We’ll write a program called mad.py which reads a file given as a positional argument and finds all the placeholders noted in angle brackets like <verb> or <adjective>. For each placeholder, we’ll prompt the user for the part of speech being requested like “Give me a verb” and “Give me an adjective.” (Notice that you’ll need to use the correct article.) Each value from the user replaces the placeholder in the text, and if the user says “drive” for “verb,” then <verb> in the text replaces with drive. When all the placeholders have been replaced with inputs from the user, print out the new text.
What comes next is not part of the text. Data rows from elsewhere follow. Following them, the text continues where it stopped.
(* ===== verification/Metrics.v ===== *)
(** * [metrics.rs]: the counters as a state

    The events [EMetric] of a task are the [fetch_add]s on these counters.  A
    [Metrics] value is the state of the nine atomics; the start time is fixed. *)
From S2P Require Import Prelude RustStr RustNet Error Hickory HickoryDemo External PublicIp.
From S2P Require Import DnsUtil Context Upstream Shard Task.

(** @src src/src/metrics.rs 5-16 Metrics *)
Record Metrics : Type := mkMetrics { counter : Counter → Z; started : Z }.

(** @src src/src/metrics.rs 19-32 Metrics::new *)
Definition metrics_new (now : Z) : Metrics := mkMetrics (λ _, 0%Z) now.

(** [AtomicU64::fetch_add] wraps. *)
Definition fetch_add (c : Counter) (n : Z) (m : Metrics) : Metrics :=
  mkMetrics (λ c', if decide (c' = c) then wrap_u64 (counter m c + n) else counter m c') (started m).

(** @src src/src/metrics.rs 34-37 Metrics::observe_query *)
Definition observe (latency_us : Z) (m : Metrics) : Metrics :=
  fetch_add LatencyUsSum latency_us (fetch_add Queries 1 m).

(** @src src/src/metrics.rs 90-102 Snapshot *)
Record Snapshot : Type := mkSnapshot {
  sn_queries : Z;
  sn_responses : Z;
  sn_cache_hits : Z;
  sn_cache_misses : Z;
  sn_cache_lazy_hits : Z;
  sn_upstream_ok : Z;
  sn_upstream_err : Z;
  sn_dropped : Z;
  sn_avg_latency_us : Z;
  sn_uptime_secs : Z;
}.

(** The loads see one state here; [now] is the clock.
    @src src/src/metrics.rs 39-54 Metrics::snapshot *)
Definition snapshot (now : Z) (m : Metrics) : Snapshot :=
  let q := counter m Queries in
  let sum := counter m LatencyUsSum in
  mkSnapshot q (counter m Responses) (counter m CacheHits) (counter m CacheMisses) (counter m CacheLazyHits)
    (counter m UpstreamOk) (counter m UpstreamErr) (counter m Dropped)
    (if (q =? 0)%Z then 0 else sum / q)%Z (saturating_sub now (started m) / 1000000000)%Z.

Definition nl : string := String (ascii_of_nat 10) "".

(** The three lines of one metric. *)
Definition metric_line (name value : string) : string := name +:+ " " +:+ value +:+ nl.
Definition type_line (name kind : string) : string := "# TYPE " +:+ name +:+ " " +:+ kind +:+ nl.

(** @src src/src/metrics.rs 56-87 Metrics::prometheus *)
Definition prometheus (now : Z) (m : Metrics) : string :=
  let s := snapshot now m in
  let metric name kind v := type_line name kind +:+ metric_line name (show_Z v) in
  "# HELP ferrumdns_queries_total Total DNS queries" +:+ nl
  +:+ metric "ferrumdns_queries_total" "counter" (sn_queries s)
  +:+ metric "ferrumdns_responses_total" "counter" (sn_responses s)
  +:+ metric "ferrumdns_cache_hits_total" "counter" (sn_cache_hits s)
  +:+ metric "ferrumdns_cache_misses_total" "counter" (sn_cache_misses s)
  +:+ metric "ferrumdns_upstream_ok_total" "counter" (sn_upstream_ok s)
  +:+ metric "ferrumdns_upstream_err_total" "counter" (sn_upstream_err s)
  +:+ metric "ferrumdns_avg_latency_microseconds" "gauge" (sn_avg_latency_us s)
  +:+ metric "ferrumdns_uptime_seconds" "gauge" (sn_uptime_secs s).

(** ** Runs and counters *)

(** The counters after the accesses of a run. *)
Fixpoint metrics_after `{Hickory} (tr : list item) (m : Metrics) : Metrics :=
  match tr with
  | [] => m
  | ISync (EMetric c n) _ :: tr => metrics_after tr (fetch_add c n m)
  | _ :: tr => metrics_after tr m
  end.

Lemma fetch_add_counter c n m c' :
  (0 ≤ counter m c' ≤ u64_max)%Z →
  counter (fetch_add c n m) c' = wrap_u64 (counter m c' + if decide (c = c') then n else 0)%Z
  ∧ (0 ≤ counter (fetch_add c n m) c' ≤ u64_max)%Z.
Proof.
  intros Hr. unfold fetch_add. cbn. destruct (decide (c' = c)) as [->|Hne].
  - rewrite decide_True by done. split; [done|apply wrap_u64_range].
  - rewrite decide_False by congruence. rewrite Z.add_0_r. split; [|done].
    unfold wrap_u64, u64_max in *. rewrite Z.mod_small; lia.
Qed.

Lemma wrap_u64_add a b : wrap_u64 (wrap_u64 a + b) = wrap_u64 (a + b).
Proof. unfold wrap_u64. apply Zplus_mod_idemp_l. Qed.

Lemma metrics_after_counted `{Hickory} tr m c :
  (0 ≤ counter m c ≤ u64_max)%Z → counter (metrics_after tr m) c = wrap_u64 (counter m c + counted c tr).
Proof.
  revert m. induction tr as [|i tr IH]; intros m Hm.
  { cbn. rewrite Z.add_0_r. unfold wrap_u64, u64_max in *. rewrite Z.mod_small; lia. }
  destruct i as [e r|w r]; [|by apply IH].
  destruct e as [| |c' n| | | | | | |]; try (by apply IH).
  cbn [metrics_after]. destruct (fetch_add_counter c' n m c Hm) as [Hc Hr]. rewrite IH by done.
  rewrite Hc, wrap_u64_add. f_equal. unfold counted. cbn [foldr counted1]. lia.
Qed.

(** After the accesses of any runs, in any order, every counter is the sum of
    what the runs added to it, modulo 2^64; the snapshot never divides by zero,
    and its average latency is at most the sum of the latencies. *)
Theorem metrics_snapshot `{Hickory} (tr : list item) (m : Metrics) (now : Z) :
  (∀ c, (0 ≤ counter m c ≤ u64_max)%Z) →
  let m' := metrics_after tr m in
  (∀ c, counter m' c = wrap_u64 (counter m c + counted c tr))
  ∧ (0 ≤ sn_avg_latency_us (snapshot now m') ≤ counter m' LatencyUsSum)%Z
  ∧ (counter m' Queries = 0%Z → sn_avg_latency_us (snapshot now m') = 0%Z)
  ∧ sn_responses (snapshot now m') = wrap_u64 (counter m Responses + counted Responses tr)
  ∧ sn_dropped (snapshot now m') = wrap_u64 (counter m Dropped + counted Dropped tr).
Proof.
  intros Hm m'. assert (Hc : ∀ c, counter m' c = wrap_u64 (counter m c + counted c tr)).
  { intros c. by apply metrics_after_counted. }
  assert (Hr : ∀ c, (0 ≤ counter m' c ≤ u64_max)%Z) by (intros c; rewrite Hc; apply wrap_u64_range).
  split; [done|]. cbn. pose proof (Hr LatencyUsSum). pose proof (Hr Queries).
  split; [|split; [|by rewrite !Hc]].
  - destruct (Z.eqb_spec (counter m' Queries) 0); [lia|]. split; [apply Z.div_pos; lia|].
    apply Z.div_le_upper_bound; [lia|]. nia.
  - intros ->. done.
Qed.

(** Two queries, one answered and one dropped. *)
Lemma metrics_snapshot_witness :
  let tr := [ISync (EMetric Responses 1) tt; ISync (EMetric Queries 1) tt; ISync (EMetric LatencyUsSum 300) tt;
             ISync (EMetric Dropped 1) tt; ISync (EMetric Queries 1) tt; ISync (EMetric LatencyUsSum 500) tt] in
  let m := metrics_after tr (metrics_new 0) in
  sn_avg_latency_us (snapshot 0 m) = 400%Z ∧ (∀ c, counter m c = wrap_u64 (0 + counted c tr)).
Proof.
  intros tr m. split; [by vm_compute|]. apply (metrics_snapshot tr (metrics_new 0) 0). intros c. vm_compute. by split.
Defined.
For instance, here’s a version of the “fox” text:
$ cat inputs/fox.txt The quick <adjective> <noun> jumps <preposition> the lazy <noun>.
When the program runs with this file as the input, it asks for each of the placeholders and then prints the silliness:
$ ./mad.py inputs/fox.txt Give me an adjective: surly Give me a noun: car Give me a preposition: under Give me a noun: bicycle The quick surly car jumps under the lazy bicycle.
By default, this is an interactive program that uses the input prompt to ask the user for their answers, but, for testing purposes, you have an option for -i or --inputs and the test suite can pass in all the answers and bypass the interactive input calls:
$ ./mad.py inputs/fox.txt -i surly car under bicycle The quick surly car jumps under the lazy bicycle.
In this exercise, you will:
- Learn about greedy matching
- Use
re.findallto find all matches for a regex - Use
re.subto substitute found patterns with new text - Explore ways to write without using regular expressions.
Writing mad.py
To start off, use new.py mad.py to create the program or copy template/template.py to mad_libs/mad.py. You should define the positional file argument as type=argparse.FileType('r'). The -i or --inputs option should use nargs='*' to define a list of zero or more str values.
First modify your mad.py until it produces the following when given no arguments or the -h or --help flag:
$ ./mad.py -h usage: mad.py [-h] [-i [input [input ...]]] FILE Mad Libs positional arguments: FILE Input file optional arguments: -h, --help show this help message and exit -i [input [input ...]], --inputs [input [input ...]] Inputs (for testing) (default: None)
If the given file argument doesn’t exist, the program should error out:
$ ./mad.py blargh usage: mad.py [-h] [-i [str [str ...]]] FILE mad.py: error: argument FILE: can't open 'blargh': \ [Errno 2] No such file or directory: 'blargh '
If the text of the file contains no <> placeholders, it should print a message and exit with an error value. Note this doesn’t need to print a usage, and you don’t have to use parser.error as in previous exercises:
$ cat no_blanks.txt This text has no placeholders. $ ./mad.py no_blanks.txt "no_blanks.txt" has no placeholders.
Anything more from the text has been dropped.